Exercise directions »
Scan the records below for the line containing "(** The cumulative" and the line containing "e -> ceilShape c". Copy both, plus every line between, exactly.

Input data »
(** What the restore block leaves of a restored coverage. *)
Definition isRestored (c : SegmentCoverage num) : Prop :=
  validated c = true /\ Forall (fun b => b = true) (covered c) /\
  minCoveredT c = of_Z 0 /\ maxCoveredT c = of_Z 1.

(** The distance the search sees for an entry. *)
Definition distanceTo (lon lat : num) (c : SegmentCoverage num) : xnum num :=
  match projectOntoLineString lon lat (coords c) with
  | Ok p => p_distance p
  | TypeError => Infinity
  end.

(** The state of the search once the entries [seen] have been
    projected. *)
Definition leads (lon lat : num) (seen : list (SegmentCoverage num))
    (st : NearState num) : Prop :=
  match nBestCov st with
  | None =>
      nBestDist st = Infinity /\
      forall c, In c seen -> xltx (distanceTo lon lat c) Infinity = false
  | Some k =>
      (exists c p,
         nth_error seen k = Some c /\
         projectOntoLineString lon lat (coords c) = Ok p /\
         nBestDist st = p_distance p /\ nBestT st = p_t p /\
         nBestLon st = p_lon p /\ nBestLat st = p_lat p) /\
      xltx (nBestDist st) Infinity = true /\
      (forall c, In c seen -> xltx (distanceTo lon lat c) (nBestDist st) = false) /\
      (forall j c, j < k -> nth_error seen j = Some c ->
         xltx (nBestDist st) (distanceTo lon lat c) = true \/
         xltx (distanceTo lon lat c) Infinity = false)
  end.

(** The point of a segment at local position [l]. *)
Definition interpAt (seg : Coord num * Coord num) (l : num) : Coord num :=
  let '((ax, ay), (bx, by_)) := seg in
  (ax + (bx - ax) * l, ay + (by_ - ay) * l).


(** The cumulative length before segment [i]. *)
Definition cumDistAt (lens : list num) (i : nat) : num := totalOf (firstn i lens).







End Notions.

(** *** What the statements ask of the numbers *)

(** What step 5 needs of the division and of [<]: on a count [k] out of
    [n], both integers that a number holds exactly, the test
    [k / n < VALIDATION_THRESHOLD] is the test [k / n < 4 / 5] on the
    integers.  An array has fewer than [2^32] elements, and binary64
    values hold the integers up to [2^53]. *)
Class NumRatio {num : Type} (N : Num num) : Prop := {
  ratio_test : forall k n : Z,
    (0 <= k <= n)%Z -> (1 <= n < 2 ^ 53)%Z ->
    num_ltb (num_div (of_Z k) (of_Z n)) VALIDATION_THRESHOLD = (5 * k <? 4 * n)%Z
}.

(** [ceil (0.80 * n)], the least count that is not below four fifths of
    [n]. *)
Definition neededOf (n : nat) : Z := ((4 * Z.of_nat n + 4) / 5)%Z.

(** What the sampler needs of [Math.max], [Math.ceil] and the counting
    loop: [Math.max(1, Math.ceil(x))] is the ceiling where the ceiling is
    at least 1, and 1 where it is below 1; and a counting loop up to that
    bound that ends has made as many turns as the bound says, at least
    one, or none when the bound is not a number. *)
Class NumCount {num : Type} (N : Num num) : Prop := {
  count_steps : forall (x : num) (n : nat),
    let steps := Math_max (of_Z 1) (Math_ceil x) in
    count_below steps = Some n ->
    if num_eqb steps steps
    then (1 <= n)%nat /\ of_Z (Z.of_nat n) = steps
    else n = 0%nat;
  steps_above : forall x : num,
    num_leb (of_Z 1) (Math_ceil x) = true ->
    Math_max (of_Z 1) (Math_ceil x) = Math_ceil x;
  steps_below : forall x : num,
    num_ltb (Math_ceil x) (of_Z 1) = true ->
    Math_max (of_Z 1) (Math_ceil x) = of_Z 1
}.
(** The values [Math.ceil] returns on binary64 values. *)
Inductive ceilShape (c : float) : Prop :=
| cs_nan : c = nan -> ceilShape c
| cs_zero : c = 0%float \/ c = (-0)%float -> ceilShape c
| cs_pinf : c = infinity -> ceilShape c
| cs_ninf : c = neg_infinity -> ceilShape c
| cs_neg : forall m e, Prim2SF c = S754_finite true m e -> ceilShape c
| cs_int : forall r, (1 <= r < 2 ^ 53)%Z -> c = F64.of_int r -> ceilShape c
| cs_big : forall m e, Prim2SF c = S754_finite false m e -> (0 <= e)%Z ->
    Zpos (digits2_pos m) = 53%Z -> ceilShape c.

(** What [subLineString] needs of [<=] and [<]: [<=] is transitive, holds
    where [<] does and excludes the reverse [<], and two numbers that
    compare with themselves (on binary64 values, that are not [NaN])
    compare with each other. *)
Class NumLe {num : Type} (N : Num num) : Prop := {
  leb_trans : forall a b c : num,
    num_leb a b = true -> num_leb b c = true -> num_leb a c = true;
  ltb_leb : forall a b : num, num_ltb a b = true -> num_leb a b = true;
  leb_not_ltb : forall a b : num, num_leb a b = true -> num_ltb b a = false;
  leb_total : forall a b : num,
    num_leb a a = true -> num_leb b b = true -> num_ltb a b = false -> num_leb b a = true;
  leb_refl_l : forall a b : num, num_leb a b = true -> num_leb a a = true;
  leb_refl_r : forall a b : num, num_leb a b = true -> num_leb b b = true
}.

Section SubLineNotions.
Context {num : Type} {N : Num num}.
Local Open Scope num_scope.



Definition dfltSeg : (Coord num * Coord num) * num :=
  (((of_Z 0, of_Z 0), (of_Z 0, of_Z 0)), of_Z 0).



End SubLineNotions.

(** ** Sessions on binary64 values *)

Module Scenario.
Local Open Scope float_scope.

(** A straight street of about 108 m along a meridian, a parallel street
    one block east, a street reduced to one vertex and a way without
    geometry. *)
Definition meridian : OverpassWay float :=
  mkWay 7 [mkOsmPoint 0 0; mkOsmPoint 0.0009765625 0].

Definition parallel : OverpassWay float :=
  mkWay 8 [mkOsmPoint 0 0.0009765625; mkOsmPoint 0.0009765625 0.0009765625].

Definition lonely : OverpassWay float := mkWay 9 [mkOsmPoint 0 0].

Definition hollow : OverpassWay float := mkWay 10 [].

Definition loadedOr (st : option (Engine float)) : Engine float :=
  match st with
  | Some s => s
  | None => initialEngine
  end.

(** The session after the load of three streets with street 7 stored as
    validated. *)
Definition session : Engine float :=
  loadedOr (mapLoad "u1" [meridian; parallel; lonely] [7%Z] [] initialEngine).

(** The session after the load of one street and of a snapshot that names
    a way of no loaded street. *)
Definition sessionUnknown : Engine float :=
  loadedOr (mapLoad "u1" [meridian] [99%Z] [] initialEngine).

(** The session after the load of one street and of an empty snapshot. *)
Definition sessionPlain : Engine float :=
  loadedOr (mapLoad "u1" [meridian] [] [] initialEngine).

(** The session after the load of a way without geometry. *)
Definition sessionHollow : Engine float :=
  loadedOr (mapLoad "u1" [meridian; hollow] [] [] initialEngine).

Definition onlyLonely : list (SegmentCoverage float) :=
  [mkCov 9 0 [(0, 0)] [] [] false 1 0].

(** A walk along the meridian street, a fix about every 13.5 m. *)
Definition walk : list (Fix float) :=
  map (fun k => mkFix true 0 (F64.of_int (Z.of_nat k) * 0.0001220703125)) (seq 0 9).

(** The test of step 5 at the two counts around the threshold, for [n]
    samples. *)
Definition boundaryHolds (n : nat) : bool :=
  let k := ((4 * Z.of_nat n + 4) / 5)%Z in
  negb (num_ltb (num_div (of_Z k) (of_Z (Z.of_nat n))) (@VALIDATION_THRESHOLD float _))
  && num_ltb (num_div (of_Z (k - 1)) (of_Z (Z.of_nat n))) (@VALIDATION_THRESHOLD float _).

End Scenario.

(** ** Sessions on the equator, on binary64 values

    On the equator the latitude is 0, where every cosine, the host's or
    the model's, is 1. *)

Module Equator.
Local Open Scope float_scope.

(** A street of about 108 m along the equator, from longitude 0. *)
Definition avenue : OverpassWay float :=
  mkWay 7 [mkOsmPoint 0 0; mkOsmPoint 0 0.0009765625].

(** The longitude of the sample of rank [j] of [avenue], which has 22
    steps. *)
Definition at_sample (j : Z) : float := F64.of_int j / 22 * 0.0009765625.

Definition fixAt (j : Z) : Fix float := mkFix true (at_sample j) 0.

Definition loaded : Engine float :=
  Scenario.loadedOr (mapLoad "u1" [avenue] [] [] initialEngine).

(** The session after three fixes that cover the first 16 of the 23
    samples of [avenue]. *)
Definition sixteen : Engine float :=
  runFixes "Marly" [fixAt 3; fixAt 9; fixAt 12] loaded.

(** Ten streets of about 13.5 m along the equator, about 108 m apart; a
    fix in the middle of one covers it whole. *)
Definition lane (k : Z) : OverpassWay float :=
  let x := F64.of_int k * 0.0009765625 in
  mkWay k [mkOsmPoint 0 x; mkOsmPoint 0 (x + 0.0001220703125)].

Definition lanes : list (OverpassWay float) := map lane [1; 2; 3; 4; 5; 6; 7; 8; 9; 10]%Z.

Definition fixOn (k : Z) : Fix float :=
  mkFix true (F64.of_int k * 0.0009765625 + 0.00006103515625) 0.

Definition lanesLoaded : Engine float :=
  Scenario.loadedOr (mapLoad "u1" lanes [] [] initialEngine).

(** The session after a fix on each of the first [n] lanes. *)
Definition walked (n : nat) : Engine float :=
  runFixes "Marly" (map (fun k => fixOn (Z.of_nat k)) (seq 1 n)) lanesLoaded.

(** A polyline from the equator: about 5 m to the north, then about
    13.5 m to the east. *)
Definition bend : list (Coord float) :=
  [(0, 0); (0, 0x1.79dd7f667e044p-15); (0.0001220703125, 0x1.79dd7f667e044p-15)].

End Equator.

(** ** The rest of the component

    What the component holds besides the coverage engine: the boundary
    converter [assembleRings] and [boundaryToGeoJSON], the progress bar
    and the badge queue with [handleBadgeDismiss]; the helpers it imports,
    [getUserId] on the storage, [loadExploration] and [saveExploration] on
    the table of explorations; then the notions that the properties of
    sessions, of the projection and of the sampler are stated with. *)

(** *** More of the numbers *)

(** What the boundary converter and the progress bar ask of a [number]
    beyond [Num]: [Math.abs], [Math.round] and the literal [1e-6]. *)
Class NumMore (num : Type) : Type := {
  Math_abs : num -> num;
  Math_round : num -> num;
  lit_1em6 : num
}.

(** [Math.round] on binary64 values: the nearest integer, a tie going up;
    a negative value that rounds to zero gives [-0]. *)
Definition round64 (x : float) : float :=
  match Prim2SF x with
  | S754_finite s m e =>
      if (0 <=? e)%Z then x else
      let d := (2 ^ (- e))%Z in
      let q := (Zpos m / d)%Z in
      let r := (Zpos m mod d)%Z in
      if s then
        let n := if (d <? 2 * r)%Z then (q + 1)%Z else q in
        if (n =? 0)%Z then (-0)%float else (- F64.of_int n)%float
      else F64.of_int (if (d <=? 2 * r)%Z then q + 1 else q)
  | _ => x
  end.

#[global] Instance F64_more : NumMore float := {|
  Math_abs := PrimFloat.abs;
  Math_round := round64;
  lit_1em6 := 0x1.0c6f7a0b5ed8dp-20%float
|}.

#[global] Instance Ideal_more : NumMore R := {|
  Math_abs := Rabs;
  Math_round := fun x => IZR (Zfloor (x + / 2));
  lit_1em6 := (/ 1000000)%R
|}.

(** A binary64 value is [NaN]. *)
Definition isNaN (x : float) : Prop := Prim2SF x = S754_nan.

(** *** The boundary of the city *)

Section Boundary.
Context {num : Type} {N : Num num} {M : NumMore num}.
Local Open Scope num_scope.

(** [Math.abs(a[0] - b[0]) < 1e-6 && Math.abs(a[1] - b[1]) < 1e-6] *)
Definition near (a b : Coord num) : bool :=
  (Math_abs (fst a - fst b) <? lit_1em6) && (Math_abs (snd a - snd b) <? lit_1em6).

(** The [for] loop of [assembleRings]: the first way of [remaining] that
    starts or ends near [tail], the points it adds to the ring, and
    [remaining] without that way.  Reading [seg[0][0]] on a way without
    points throws. *)
Fixpoint matchWay (tail : Coord num) (remaining : list (list (Coord num)))
    : outcome (option (list (Coord num) * list (list (Coord num)))) :=
  match remaining with
  | [] => Ok None
  | seg :: rest =>
      match seg with
      | [] => TypeError
      | first :: _ =>
          let last := List.last seg first in
          if near first tail then Ok (Some (List.tl seg, rest))
          else if near last tail then Ok (Some (List.tl (rev seg), rest))
          else
            match matchWay tail rest with
            | Ok (Some (pts, rest')) => Ok (Some (pts, seg :: rest'))
            | Ok None => Ok None
            | TypeError => TypeError
            end
      end
  end.

(** The loop [while (guard-- > 0)]: the ring grows by one way a turn until
    it closes, no way fits or the guard runs out.  Reading [tail[0]] on a
    ring without points throws. *)
Fixpoint growRing (guard : nat) (ring : list (Coord num))
    (remaining : list (list (Coord num)))
    : outcome (list (Coord num) * list (list (Coord num))) :=
  match guard with
  | O => Ok (ring, remaining)
  | S guard' =>
      match ring with
      | [] => TypeError
      | head :: _ =>
          let tail := List.last ring head in
          if near tail head then Ok (ring, remaining)
          else
            match matchWay tail remaining with
            | TypeError => TypeError
            | Ok None => Ok (ring, remaining)
            | Ok (Some (pts, rest)) => growRing guard' (ring ++ pts) rest
            end
      end
  end.

(** The loop [while (remaining.length > 0)], for at most [turns] turns;
    [None] when the turns do not suffice. *)
Fixpoint ringsLoop (turns : nat) (remaining rings : list (list (Coord num)))
    : option (outcome (list (list (Coord num)))) :=
  match remaining with
  | [] => Some (Ok rings)
  | first :: rest =>
      match turns with
      | O => None
      | S turns' =>
          match growRing (length rest * 2) first rest with
          | TypeError => Some TypeError
          | Ok (ring, rest') => ringsLoop turns' rest' (rings ++ [ring])
          end
      end
  end.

Answer section »
(** The cumulative length before segment [i]. *)
Definition cumDistAt (lens : list num) (i : nat) : num := totalOf (firstn i lens).







End Notions.

(** *** What the statements ask of the numbers *)

(** What step 5 needs of the division and of [<]: on a count [k] out of
    [n], both integers that a number holds exactly, the test
    [k / n < VALIDATION_THRESHOLD] is the test [k / n < 4 / 5] on the
    integers.  An array has fewer than [2^32] elements, and binary64
    values hold the integers up to [2^53]. *)
Class NumRatio {num : Type} (N : Num num) : Prop := {
  ratio_test : forall k n : Z,
    (0 <= k <= n)%Z -> (1 <= n < 2 ^ 53)%Z ->
    num_ltb (num_div (of_Z k) (of_Z n)) VALIDATION_THRESHOLD = (5 * k <? 4 * n)%Z
}.

(** [ceil (0.80 * n)], the least count that is not below four fifths of
    [n]. *)
Definition neededOf (n : nat) : Z := ((4 * Z.of_nat n + 4) / 5)%Z.

(** What the sampler needs of [Math.max], [Math.ceil] and the counting
    loop: [Math.max(1, Math.ceil(x))] is the ceiling where the ceiling is
    at least 1, and 1 where it is below 1; and a counting loop up to that
    bound that ends has made as many turns as the bound says, at least
    one, or none when the bound is not a number. *)
Class NumCount {num : Type} (N : Num num) : Prop := {
  count_steps : forall (x : num) (n : nat),
    let steps := Math_max (of_Z 1) (Math_ceil x) in
    count_below steps = Some n ->
    if num_eqb steps steps
    then (1 <= n)%nat /\ of_Z (Z.of_nat n) = steps
    else n = 0%nat;
  steps_above : forall x : num,
    num_leb (of_Z 1) (Math_ceil x) = true ->
    Math_max (of_Z 1) (Math_ceil x) = Math_ceil x;
  steps_below : forall x : num,
    num_ltb (Math_ceil x) (of_Z 1) = true ->
    Math_max (of_Z 1) (Math_ceil x) = of_Z 1
}.
(** The values [Math.ceil] returns on binary64 values. *)
Inductive ceilShape (c : float) : Prop :=
| cs_nan : c = nan -> ceilShape c
| cs_zero : c = 0%float \/ c = (-0)%float -> ceilShape c
| cs_pinf : c = infinity -> ceilShape c
| cs_ninf : c = neg_infinity -> ceilShape c
| cs_neg : forall m e, Prim2SF c = S754_finite true m e -> ceilShape c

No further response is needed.